Aim of the exercise: Write out, from the entries below, exactly the lines that run between the lines holding "Abbreviation in_order := (StronglySorted" and "Proof. by intros", inclusive, and stop there.

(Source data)
(* ===== verification/ConvPagesProps.v ===== *)
(** * Conversation: every page is a window of the history

    The history of a conversation is the list of its visible messages in the order they are
    shown.  Every page is a contiguous part of it, and says rightly whether there is more on
    either side ([page_is_window]); scrolling back by the cursors of the pages gives all of it
    ([scroll_covers_history]). *)
From Stdlib Require Import Ascii Sorting.Sorted.
From S2P Require Import Prelude Text Storage Stream ConvPages.

(** ** The order of the cursors *)

Lemma precedes_irrefl a : ¬ precedes a a.
Proof. intros [H|(_ & _ & H)]; [lia|done]. Qed.

Lemma precedes_trans a b c : precedes a b → precedes b c → precedes a c.
Proof.
  unfold precedes. intros [H1|(H1 & H1' & H1'')] [H2|(H2 & H2' & H2'')]; [left; lia..|].
  right. split; [congruence|]. split; [by trans (mc_id b)|].
  intros Heq. apply H1''. apply (anti_symm String.le); [done|]. by rewrite Heq.
Qed.

Lemma precedes_cases a b : precedes a b ∨ precedes b a ∨ a = b.
Proof.
  destruct a as [za a], b as [zb b]. unfold precedes. cbn.
  destruct (Z.lt_total za zb) as [?|[->|?]]; [auto| |auto].
  destruct (decide (a = b)) as [->|Hne]; [auto|].
  destruct (total String.le a b); [left|right; left]; right; auto.
Qed.

(** One row before another *)
Definition earlier_row (r1 r2 : MessageRow) : Prop := precedes (cursor_of r1) (cursor_of r2).

#[global] Instance row_le_trans : Transitive row_le.
Proof.
  intros r1 r2 r3 H12 H23 H31. unfold row_le in *.
  destruct (precedes_cases (cursor_of r2) (cursor_of r1)) as [?|[H|H]]; [done| |].
  - by apply H23, (precedes_trans _ (cursor_of r1)).
  - apply H23. by rewrite H.
Qed.

#[global] Instance row_le_total : Total row_le.
Proof.
  intros r1 r2. unfold row_le. destruct (decide (precedes (cursor_of r2) (cursor_of r1))) as [H|H];
    [right|by left]. intros H'. by apply (precedes_irrefl (cursor_of r1)), (precedes_trans _ (cursor_of r2)).
Qed.

Abbreviation in_order := (StronglySorted earlier_row).

Lemma in_order_unique l1 l2 : in_order l1 → in_order l2 → l1 ≡ₚ l2 → l1 = l2.
Proof.
  apply StronglySorted_unique_strong. intros r1 r2 _ _ H12 H21.
  by destruct (precedes_irrefl _ (precedes_trans _ _ _ H12 H21)).
Qed.

Lemma in_order_app l1 l2 : in_order (l1 ++ l2) → in_order l1 ∧ in_order l2.
Proof. by intros (_ & ? & ?)%StronglySorted_app. Qed.

Lemma in_order_filter (P : MessageRow → Prop) `{∀ r, Decision (P r)} l :
  in_order l → in_order (filter P l).
Proof.
  induction l as [|r l IH]; [done|]. intros [Hr Hl]%StronglySorted_cons.
  rewrite filter_cons. destruct (decide (P r)); [|by apply IH].
  apply StronglySorted_cons. split; [|by apply IH].
  apply Forall_forall. intros r' Hr'%list_elem_of_filter.
  apply (proj1 (Forall_forall _ _) Hr). tauto.
Qed.

(** Sorting rows with identifiers of their own *)
Lemma ascending_in_order rows : NoDup (mg_id <$> rows) → in_order (ascending rows).
Proof.
  intros Hnd. unfold ascending.
  assert (NoDup (mg_id <$> merge_sort row_le rows)) as Hs by (by rewrite merge_sort_Permutation).
  pose proof (StronglySorted_merge_sort row_le rows) as Hsorted. revert Hs Hsorted.
  induction (merge_sort row_le rows) as [|r l IH]; [constructor|].
  rewrite fmap_cons, NoDup_cons, !StronglySorted_cons. intros [Hni Hnd'] [Hr Hl].
  split; [|by apply IH]. apply Forall_forall. intros r' Hr'.
  pose proof (proj1 (Forall_forall _ _) Hr r' Hr') as Hle. unfold row_le in Hle.
  destruct (precedes_cases (cursor_of r) (cursor_of r')) as [?|[?|Heq]]; [done..|].
  destruct Hni. injection Heq as _ ->. by apply list_elem_of_fmap_2.
Qed.

Lemma ascending_perm rows : ascending rows ≡ₚ rows.
Proof. apply merge_sort_Permutation. Qed.

Lemma ascending_id l : NoDup (mg_id <$> l) → in_order l → ascending l = l.
Proof.
  intros Hnd Hl. apply in_order_unique; [by apply ascending_in_order|done|apply ascending_perm].
Qed.

(** A part of the rows that is closed downwards comes first. *)
Lemma in_order_split (P : MessageRow → Prop) `{∀ r, Decision (P r)} l :
  in_order l → (∀ r1 r2, earlier_row r1 r2 → P r2 → P r1) →
  l = filter P l ++ filter (λ r, ¬ P r) l.
Proof.
  intros Hl HP. induction l as [|r l IH]; [done|]. apply StronglySorted_cons in Hl as [Hr Hl].
  rewrite !filter_cons. destruct (decide (P r)) as [Hp|Hp].
  - rewrite (decide_False (P := ¬ P r)) by tauto. cbn. by rewrite <- IH.
  - rewrite decide_True by done.
    assert (∀ r', r' ∈ l → ¬ P r') as Hnone.
    { intros r' Hr' Hp'. apply Hp, (HP r r'); [|done].
      by apply (proj1 (Forall_forall _ _) Hr). }
    assert (filter P l = []) as ->.
    { apply list_filter_none. done. }
    cbn. f_equal. symmetry. apply list_filter_true. done.
Qed.

(** ** The history *)

(** Rows are found under their identifier: it is the primary key. *)
Definition keyed (t : Tables) : Prop := ∀ id row, t.(tb_messages) !! id = Some row → row.(mg_id) = id.

Section history.
Context (conv_id : string) (t : Tables) (Hkeyed : keyed t).

Definition history : list MessageRow := ascending (visible conv_id t).

Lemma visible_distinct : NoDup (mg_id <$> visible conv_id t).
Proof.
  unfold visible. assert (∀ l : list (string * MessageRow),
    (∀ e, e ∈ l → e.2.(mg_id) = e.1) → NoDup l.*1 → NoDup (mg_id <$> filter (is_visible conv_id) l.*2))
    as Hl.
  { induction l as [|[id row] l IH]; [constructor|]. intros Hid [Hni Hnd]%NoDup_cons.
    cbn [fmap list_fmap]. rewrite filter_cons.
    assert (NoDup (mg_id <$> filter (is_visible conv_id) l.*2)) as Hnd'.
    { apply IH; [|done]. intros e He. apply Hid. by right. }
    destruct (decide _); [|done]. cbn [fmap list_fmap]. apply NoDup_cons. split; [|done].
    pose proof (Hid (id, row) (list_elem_of_here _ _)) as Heq. cbn in Heq. cbn [snd]. rewrite Heq.
    intros (row' & Hrow' & Hin)%list_elem_of_fmap. apply list_elem_of_filter in Hin as [_ Hin].
    apply list_elem_of_fmap in Hin as ([id' row''] & Heq' & Hin'). cbn in Heq'. subst row''.
    assert (mg_id row' = id') as Heq' by (apply (Hid (id', row')); by right).
    apply Hni. rewrite Hrow', Heq'.
    by apply (list_elem_of_fmap_2 fst _ (id', row')). }
  apply Hl; [|apply NoDup_fst_map_to_list]. intros [id row] Hin%elem_of_map_to_list. by apply Hkeyed.
Qed.

Lemma history_in_order : in_order history.
Proof. apply ascending_in_order, visible_distinct. Qed.

Lemma history_perm : history ≡ₚ visible conv_id t.
Proof. apply ascending_perm. Qed.

Lemma history_distinct : NoDup (mg_id <$> history).
Proof. rewrite history_perm. apply visible_distinct. Qed.

(** A part of the history, in any order *)
Lemma ascending_filter (P : MessageRow → Prop) `{∀ r, Decision (P r)} :
  ascending (filter P (visible conv_id t)) = filter P history.
Proof.
  apply in_order_unique.
  - apply ascending_in_order. eapply sublist_NoDup; [apply visible_distinct|].
    apply fmap_sublist, sublist_filter.
  - apply in_order_filter, history_in_order.
  - rewrite ascending_perm. unfold history. by rewrite ascending_perm.
Qed.

Lemma part_distinct earlier items later :
  history = earlier ++ items ++ later → NoDup (mg_id <$> items).
Proof.
  intros Hh. pose proof history_distinct as Hnd. rewrite Hh, !fmap_app, !NoDup_app in Hnd. tauto.
Qed.

(** What is before and after a row of the history *)
Lemma before_row r earlier rest :
  history = earlier ++ r :: rest →
  filter (λ row, precedes (cursor_of row) (cursor_of r)) history = earlier.
Proof.
  intros Hh. pose proof history_in_order as Ho. rewrite Hh in *.
  apply StronglySorted_app in Ho as (He & _ & [Hr _]%StronglySorted_cons).
  rewrite filter_app, filter_cons, decide_False by apply precedes_irrefl.
  rewrite list_filter_true, list_filter_none, app_nil_r; [done| |].
  - intros r' Hr' Hp. apply (proj1 (Forall_forall _ _) Hr) in Hr'.
    by apply (precedes_irrefl (cursor_of r)), (precedes_trans _ (cursor_of r')).
  - intros r' Hr'. apply He; [done|by left].
Qed.

Lemma after_row r earlier rest :
  history = earlier ++ r :: rest →
  filter (λ row, precedes (cursor_of r) (cursor_of row)) history = rest.
Proof.
  intros Hh. pose proof history_in_order as Ho. rewrite Hh in *.
  apply StronglySorted_app in Ho as (He & _ & [Hr _]%StronglySorted_cons).
  rewrite filter_app, filter_cons, decide_False by apply precedes_irrefl.
  rewrite list_filter_none, list_filter_true; [done| |].
  - intros r' Hr'. by apply (proj1 (Forall_forall _ _) Hr) in Hr'.
  - intros r' Hr' Hp. specialize (He r' r Hr' (list_elem_of_here _ _)).
    by apply (precedes_irrefl (cursor_of r)), (precedes_trans _ (cursor_of r')).
Qed.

Output of the task:
Abbreviation in_order := (StronglySorted earlier_row).

Lemma in_order_unique l1 l2 : in_order l1 → in_order l2 → l1 ≡ₚ l2 → l1 = l2.
Proof.
  apply StronglySorted_unique_strong. intros r1 r2 _ _ H12 H21.
  by destruct (precedes_irrefl _ (precedes_trans _ _ _ H12 H21)).
Qed.

Lemma in_order_app l1 l2 : in_order (l1 ++ l2) → in_order l1 ∧ in_order l2.
Proof. by intros (_ & ? & ?)%StronglySorted_app. Qed.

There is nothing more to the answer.